Kini aku duduk dikelas satu SMA jaya sakti, sekolah dimana perjuangan pernah aku taruhkan. Dengan tetesan keringat, air mata aku torehkan dalam kertas berisi nilai-nilai yang kuanggap bagus. Namun cerita tak berkhir disini. Ini adalah puncak cerita dimana aku adalah siswi SMA terfavorit dikelasku. Sayangnya akupun terjebak didalam kelas unggulan, dan papa langsung menjalan rencana-rencana yang tak pernah sedikitpun berunding denganku.
Dikelas unggulan rasanya aku menjadi mahluk yang terbuang, mereka sangatlah pandai dan bergaul. Sedangkan diriku hanya gadis yang ingin dan hanya ingin menuruti apa yang papa mau tampa melihat apa yang sebenarnya aku impikan. Hingga suatu hari, dimana tekanan yang aku kumpulkan ingin meledak disaat itupun ku beli obat di apotik dekat sekolah.
Aku, aku merasa semua tak adil bagiku. Tepat pulang sekolah  obat yang sudah kubeli, kuambil dari saku kananku. Kupandangi dengan jelas bagaimana bentuk tablet putih tulang yang dapat mengahiri segala penderitaan hidupku selama ini. Aku lelah tekanan dari papa dan juga tekanan dari teman-teman kelasku yang selalu mengucilkanku.
Tepat jam 2 siang kubuka bungkus obat itu dan kuniatkan sepenuh hati untuk menelannya. Dengan harapan semua akan berakhir dengan bahagia. Tak lupa kutulis sebuah surat dibawah laci untuk papa yang kusayang namun kubenci.
Untuk papa
Papa aku sudah lelah dengan segalanya, menjadi putri terakhir papa dan juga putri yang harus menanggung beban atas permintaan papa yang berat membuat aku tak lagi bisa melihat kedepan. Sungguh kuberharap papa kembali dengan mama menjadi keluarga utuh yang penuh kasih sayang. Maafkan aku papa, maafkan aku kakakku yang aku sayangi.
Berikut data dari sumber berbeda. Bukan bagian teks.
Lemma good_link w R ts k g p v h il l :
  good w R ts k g → lk h = LWheelSlot → R !! h = Some (ifd_link <$> il) → w_ifds w !! p = Some v →
  armed g (i_task v) (i_fd v) → lrep l (armed_rings h p (ifd_link <$> il) R) → dom l = dom (w_links w) →
  good (with_links w l) (armed_rings h p (ifd_link <$> il) R) ts k g.
Proof.
  intros [Hrt Hsy Hc Hsp Hk Hio Hob] Hh Hil Hv Ha Hl Hd. unfold armed_rings.
  assert (Hin : ∀ c, in_rings (armed_rings h p (ifd_link <$> il) R) c → c = ifd_link p ∨ in_rings R c).
  { intros c (h' & ys & Hy & Hcy). unfold armed_rings in Hy. apply lookup_insert_Some in Hy as [[<- <-]|[_ Hy]].
    - apply elem_of_cons in Hcy as [->|[->|[_ Hcy]%list_elem_of_filter]%elem_of_cons]; [|by left|].
      + right. exists h, (ifd_link <$> il). split; [done|by left].
      + right. exists h, (ifd_link <$> il). split; [done|by right].
    - right. apply (in_rings_remove (ifd_link p)). by exists h', ys. }
  split; try done.
  - by apply rt_arm.
  - apply (sync_ok_fd _ R); [by eapply sync_ok_frame|]. intros h' us Hk' Hus. rewrite lookup_insert_ne by (by intros ->).
    rewrite ring_remove_lookup, Hus. cbn. by rewrite filter_ifd_run.
  - destruct Hio as [(e & tw & Hw & Hsl & Hint) Htb Hif Hhd Hlk Har Hop Hno Hac]. split; try done.
    + exists e, tw. split_and!; [done| |done]. intros i (il' & Hi)%Hsl. destruct (decide (slot tw i = h)) as [->|Hne].
      * exists (p :: filter (λ x, x ≠ p) il). by rewrite lookup_insert_eq, filter_ifd_link.
      * exists (filter (λ x, x ≠ p) il'). rewrite lookup_insert_ne by done. rewrite ring_remove_lookup, Hi. cbn.
        by rewrite filter_ifd_link.
    + intros fd q Hq. destruct (Htb _ _ Hq) as (? & ? & Hlv & ?). split_and!; [by lia..|done| |done].
      cbn. apply elem_of_dom. rewrite Hd. by apply elem_of_dom.
    + intros q. rewrite lookup_insert_ne by (by intros ->). by rewrite ring_remove_lookup, Hhd.
    + intros q [[= ->]|Hq]%Hin; [by exists v|by apply Hlk].
    + intros u x Hx Hf [[=]|Hr]%Hin. by eapply Hno.
Qed.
Maaf aku tak bisa menjadi adik yang cantik dan juga pintar seperti kalian. Tapi ini jalan terbaik dari gadis kecilmu yang kehilangan arah
I love you papa
Setelah kutulis surat itu, perlahan mata ini mulai menutup dengan sendirinya, tak sempat kulihat bayangan papa yang dulu datang dengan penuh kasih saying. Aku akan pergi ke surga papa, dimana tak kan ada beban yang harus ku rangkul, tak ada teman atau kakak yang akan mengucilkanku.